Read the full article from Louisville’s NPR (WFPL) here
By Ashley Lopez
February 25, 2015
The recent revelation that breathalyzer tests are video recorded at the Louisville jail may lead to an influx of filings to re-opened drunk driving cases in the near future.
WDRB reported this weekend that a Louisville Metro Corrections official was exonerated of allegations he lied in court records through the release of a video from the jail. But WDRB also noted that the video surveillance feed used in the official’s defense was completely unknown to local defense attorneys.
This week, a Louisville defense attorney said Metro Correction’s surveillance video of breathalyzer tests from the last two years might put some of his past and present cases into question.
Paul Gold, an attorney who for decades has been representing people charged with DUIs, said for years he’d asked the county attorney’s office for all video records of the arrest of his clients—but he never received evidence from this specific video feed.
Gold said now that he knows about the video surveillance, he said it could affect dozens of his current and past clients.
“Now that I have had time to review a video I never saw before, I am learning different things about how my clients interacted when they were in the jail and whether proper jail procedures were followed,” he said.
In some instances, proper procedures were not followed, Gold alleges. For example, Gold claims authorities did not always follow a state law requiring a 20 minute observation period before administering a breathalyzer test to a DUI suspect.
“What that means is that if the observation period did not take place and state law was not followed, then therefore the breathalyzer reading would not be admissible in court,” he said.
This means the main evidence used to prosecute some DUIs was inadmissible in court—and Gold said some of his clients might have been improperly convicted of a DUI.

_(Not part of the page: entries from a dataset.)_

Lemma collect_after ls c r en : Forall (none_of [_UPSTREAM_RESPONSE_INCOMPLETE_EVENT]) ls → final_response c = Some r → terminal_error c = None →
  ∃ c', collect_lines ls en c = (c', en, []) ∧ final_response c' = Some r ∧ terminal_error c' = None.
Proof.
  intros Hls. revert c. induction Hls as [|l ls Hl _ IH]; intros c Hf Ht; [by exists c|]. cbn [collect_lines]. unfold collect_line. unfold none_of in Hl.
  destruct (upstream_event l) as [[ty payload]|]; [|by apply IH]. set (c1 := c {{ co_captured := _ }}).
  assert (final_response c1 = Some r) as Hf1 by done. assert (terminal_error c1 = None) as Ht1 by done. clearbody c1.
  unfold collect_event, unless_completed. rewrite Hf1. rewrite bool_decide_eq_false_2, andb_false_r by done.
  destruct (String.eqb_spec ty _UPSTREAM_RESPONSE_INCOMPLETE_EVENT) as [->|]; [set_solver|]. cbn [andb].
  destruct (String.eqb ty _UPSTREAM_OUTPUT_ITEM_DONE_EVENT); [|repeat case_if; by apply IH].
  unfold collect_item. destruct (get_obj "item" payload); [|by apply IH]. destruct (int_index _); by apply IH.
Qed.

(** The response the collector makes of the items. *)
Lemma extract_with_output base v : _extract_image_usage (dict_set base "output" v) = _extract_image_usage base.
Proof. unfold _extract_image_usage, image_gen_usage, get_obj. by rewrite dict_get_set. Qed.
Lemma select_objects items : _select_image_items (map JObj items) = image_items items.
Proof.
  unfold image_items. induction items as [|d items IH]; [done|]. cbn. rewrite <- IH. by destruct (image_call d).
Qed.
Lemma find_failed l : match List.find failed_item l with Some _ => existsb failed_item l = true | None => existsb failed_item l = false end.
Proof. induction l as [|d l IH]; [done|]. cbn. by destruct (failed_item d). Qed.
Lemma image_data_texts l : map b64_json (omap image_data l) = omap (filled_str "result") l.
Proof.
  induction l as [|d l IH]; [done|]. change (d :: l) with ([d] ++ l). rewrite !omap_app, map_app, IH. f_equal. cbn. unfold image_data.
  by destruct (filled_str "result" d).
Qed.

Lemma response_images now base items : is_ok (_extract_image_usage base) = true →
  match images_response_from_responses now (dict_set base "output" (JList (map JObj items))) with
  | Ok (inl images) => map b64_json (data images) | _ => []
  end = image_texts items.
Proof.
  intros Hu. unfold images_response_from_responses, image_texts, get_list. rewrite dict_get_set, String.eqb_refl, select_objects, extract_with_output.
  destruct (image_items items) as [|d l]; [done|]. pose proof (find_failed (d :: l)) as Hf.
  destruct (List.find failed_item (d :: l)); rewrite Hf; [done|]. rewrite <- image_data_texts.
  destruct (omap image_data (d :: l)) as [|e es]; [done|]. by destruct (_extract_image_usage base).
Qed.

Lemma streamed_of clock u t unread : translate_lines is_edit clock (lines u) (ending u) translation_start = (t, None, unread) → terminal_emitted t = true →
  streamed_images is_edit (translate_responses_stream_to_images_stream is_edit clock u) = omap img (events t).
Proof.
  intros E Ht. unfold translate_responses_stream_to_images_stream, streamed_images, chunks. rewrite E, (flush_done t Ht). cbn [tr_moments].
  assert (omap fst (map moment_of (moments t) ++ [(Some Done, captured t)]) = map Event (events t) ++ [Done]) as Hm
    by exact (chunks_of_moments (moments t) [Done] (captured t)).
  rewrite Hm, omap_app, app_nil_r. clear. induction (events t) as [|e es IH]; [done|]. change (e :: es) with ([e] ++ es).
  rewrite map_app, !omap_app, IH. f_equal.
Qed.

Lemma stash_failure c c' u : (_stash_image_usage_tokens c u).2 = (_stash_image_usage_tokens c' u).2.
Proof. unfold _stash_image_usage_tokens. by destruct (_extract_cached_input_tokens u). Qed.

(** How a stream is translated that ends with a completed response: the images of
    the items that came before. *)
Lemma streamed_texts clock before line payload after :
  let u := {| lines := before ++ line :: after; ending := None |} in
  Forall (none_of terminal_types) before → upstream_event line = Some (_UPSTREAM_RESPONSE_COMPLETED_EVENT, payload) →
  tr_raises (translate_responses_stream_to_images_stream is_edit clock u) = None →
  streamed_images is_edit (translate_responses_stream_to_images_stream is_edit clock u) = image_texts (arrived before)
  ∧ (existsb failed_item (image_items (arrived before)) = false →
     is_ok (_extract_image_usage (default [] (get_obj "response" payload))) = true
     ∧ ∀ u c, _extract_image_usage (default [] (get_obj "response" payload)) = Ok (Some u) → (_stash_image_usage_tokens c u).2 = None).
Proof.
  intros u Hb Hl Hr. assert (open is_edit translation_start) as H0 by (split_and!; constructor).
  destruct (translate_before before clock translation_start (line :: after) None H0 Hb) as
    [(clock' & t & E & Ho & Hf & Hp)|[(t & un & E & Ht & Hi & Hf)|(t & e & un & E)]].
  - assert (open is_edit (wait t)) as Hw by (unfold open; rewrite events_wait; exact Ho).
    unfold image_texts. rewrite Hf. cbn [translate_lines] in E. unfold translate_line in E. rewrite Hl in E.
    set (t1 := (wait t) {{ captured := _ }}) in E. assert (open is_edit t1) as Ho1 by exact Hw.
    assert (pending_completed_events t1 = pending_completed_events t) as Hp1 by done. clearbody t1.
    change (translate_event is_edit (clock' 0%nat) _UPSTREAM_RESPONSE_COMPLETED_EVENT payload t1) with (on_completed payload t1) in E. unfold on_completed in E.
    replace (match get_obj "response" payload with Some r => _extract_image_usage r | None => Ok None end)
      with (_extract_image_usage (default [] (get_obj "response" payload))) in E by (by destruct (get_obj "response" payload)).
    unfold translate_responses_stream_to_images_stream in Hr. cbn [lines ending u] in Hr. rewrite E in Hr.
    destruct (_extract_image_usage _) as [us|]; [|done]. pose proof (stash_same us t1) as Hs. destruct (stash us t1) as [t2 [e|]] eqn:Es; [done|].
    destruct Hs as (He2 & Hp2 & Ht2 & _). destruct Ho1 as (Hto & _ & _ & Hpart). rewrite Hp2, Hp1, Ht2, Hto in E. split.
    + change (omap img (pending_completed_events translation_start)) with (@nil string) in Hp. rewrite (app_nil_l _) in Hp. rewrite <- Hp.
      destruct (pending_completed_events t) as [|e es].
      * rewrite (streamed_of clock u _ _ E) by (by destruct t2). change (events (finish ?x)) with (events x). rewrite events_emit, omap_app, He2, (img_partials _ Hpart).
        by destruct is_edit.
      * rewrite (streamed_of clock u _ _ E) by done. change (omap img (events (emit_all (with_usage us (e :: es)) t2)) = omap img (e :: es)).
        by rewrite events_emit_all, omap_app, He2, (img_partials _ Hpart), img_usage.
    + intros _. split; [done|]. intros u' c [= ->]. unfold stash in Es. rewrite (stash_failure c (captured t1)). destruct (_stash_image_usage_tokens _ _).
      by injection Es.
  - split; [|by rewrite Hf]. unfold image_texts. rewrite Hf, <- Hi. by apply (streamed_of clock u _ _ E).
  - exfalso. unfold translate_responses_stream_to_images_stream in Hr. cbn [lines ending u] in Hr. by rewrite E in Hr.
Qed.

Gold said he’s begun reviewing old cases and, if necessary, will try to reopen them due to “newly discovered evidence.”
Jefferson County Attorney Mike O’Connell said his office had no idea that video surveillance existed either.
“We would have turned this over if we knew it was in existence at the time that cases were pending and requests like this were being made, but we did not know either,” O’Connell said.
He said his office will assist anyone involved, but he added: “There may be cases that are filed in connection with this, but my office intends to vigorously defend any efforts by anybody to set aside a drunk driving conviction based on this.”
Gold said he and other defense attorneys are interested in looking back and properly defending all the DUI clients—even if some of their cases are already closed. And that means Jefferson County courts could be facing a high volume of re-opened DUI cases in the future.
“Courts will be dealing with this issue for the next couple of years not couple of months,” Gold said. “It’s of such a great magnitude and it is so important that it is going to be a long standing issue.”